Data extract: Begin

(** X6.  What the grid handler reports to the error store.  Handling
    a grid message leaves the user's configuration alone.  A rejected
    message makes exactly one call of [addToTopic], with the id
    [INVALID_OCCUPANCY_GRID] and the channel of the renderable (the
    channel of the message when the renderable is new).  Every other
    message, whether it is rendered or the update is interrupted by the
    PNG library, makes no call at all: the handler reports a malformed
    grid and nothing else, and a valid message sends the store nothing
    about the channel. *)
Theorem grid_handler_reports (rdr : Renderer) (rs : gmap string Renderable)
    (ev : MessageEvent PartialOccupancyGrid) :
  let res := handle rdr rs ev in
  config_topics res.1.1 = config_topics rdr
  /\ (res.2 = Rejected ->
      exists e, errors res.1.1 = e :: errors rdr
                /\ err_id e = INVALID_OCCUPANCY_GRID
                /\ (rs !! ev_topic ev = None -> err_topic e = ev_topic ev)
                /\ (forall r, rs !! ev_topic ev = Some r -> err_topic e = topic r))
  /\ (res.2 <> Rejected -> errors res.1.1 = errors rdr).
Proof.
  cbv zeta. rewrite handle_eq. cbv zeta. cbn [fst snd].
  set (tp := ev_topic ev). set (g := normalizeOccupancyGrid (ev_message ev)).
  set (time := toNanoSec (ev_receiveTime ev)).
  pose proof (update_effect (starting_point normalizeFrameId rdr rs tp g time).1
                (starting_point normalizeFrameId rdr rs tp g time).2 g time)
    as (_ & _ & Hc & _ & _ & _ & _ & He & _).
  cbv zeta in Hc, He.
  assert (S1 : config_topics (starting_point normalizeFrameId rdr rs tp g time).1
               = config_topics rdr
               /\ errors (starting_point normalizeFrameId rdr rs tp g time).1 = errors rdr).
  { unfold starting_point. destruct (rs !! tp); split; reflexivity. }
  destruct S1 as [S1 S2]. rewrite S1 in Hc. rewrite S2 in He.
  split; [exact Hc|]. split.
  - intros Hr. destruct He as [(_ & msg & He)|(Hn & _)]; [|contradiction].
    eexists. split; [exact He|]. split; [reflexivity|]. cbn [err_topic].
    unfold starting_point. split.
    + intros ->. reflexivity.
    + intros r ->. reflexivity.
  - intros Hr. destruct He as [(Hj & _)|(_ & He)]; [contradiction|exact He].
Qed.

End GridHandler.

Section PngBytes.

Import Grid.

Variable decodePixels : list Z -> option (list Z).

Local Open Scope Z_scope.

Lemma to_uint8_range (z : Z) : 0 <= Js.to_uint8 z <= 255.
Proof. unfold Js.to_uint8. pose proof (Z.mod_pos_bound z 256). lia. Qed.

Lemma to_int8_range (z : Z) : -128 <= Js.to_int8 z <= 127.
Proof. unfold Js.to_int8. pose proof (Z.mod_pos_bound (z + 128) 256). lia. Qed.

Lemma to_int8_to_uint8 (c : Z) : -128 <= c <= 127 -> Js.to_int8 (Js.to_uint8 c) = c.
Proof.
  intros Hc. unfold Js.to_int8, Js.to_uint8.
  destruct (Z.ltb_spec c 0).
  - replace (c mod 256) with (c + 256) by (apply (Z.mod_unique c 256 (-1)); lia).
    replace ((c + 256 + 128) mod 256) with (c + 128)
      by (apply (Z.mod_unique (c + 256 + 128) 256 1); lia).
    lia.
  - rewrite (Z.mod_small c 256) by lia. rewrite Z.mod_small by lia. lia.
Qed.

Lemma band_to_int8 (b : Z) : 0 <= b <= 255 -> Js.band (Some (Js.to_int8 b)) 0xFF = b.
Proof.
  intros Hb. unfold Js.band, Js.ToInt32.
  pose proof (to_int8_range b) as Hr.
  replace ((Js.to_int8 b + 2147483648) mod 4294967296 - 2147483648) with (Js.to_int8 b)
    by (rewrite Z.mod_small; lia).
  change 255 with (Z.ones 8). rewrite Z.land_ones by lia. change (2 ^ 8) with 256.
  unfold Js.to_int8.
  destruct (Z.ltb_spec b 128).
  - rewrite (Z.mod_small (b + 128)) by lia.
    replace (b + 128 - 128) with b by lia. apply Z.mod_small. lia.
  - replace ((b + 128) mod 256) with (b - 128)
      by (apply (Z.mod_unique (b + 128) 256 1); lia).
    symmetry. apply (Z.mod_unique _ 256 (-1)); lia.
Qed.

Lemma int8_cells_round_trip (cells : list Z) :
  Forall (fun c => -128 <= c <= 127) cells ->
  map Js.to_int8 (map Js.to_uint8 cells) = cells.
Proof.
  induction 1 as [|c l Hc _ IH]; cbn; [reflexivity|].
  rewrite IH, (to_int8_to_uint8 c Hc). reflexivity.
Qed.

Data extract: End

Exercise directions: Find the lines above that contain the word "cells" and copy each one.

Answer space:
Lemma int8_cells_round_trip (cells : list Z) :
  Forall (fun c => -128 <= c <= 127) cells ->
  map Js.to_int8 (map Js.to_uint8 cells) = cells.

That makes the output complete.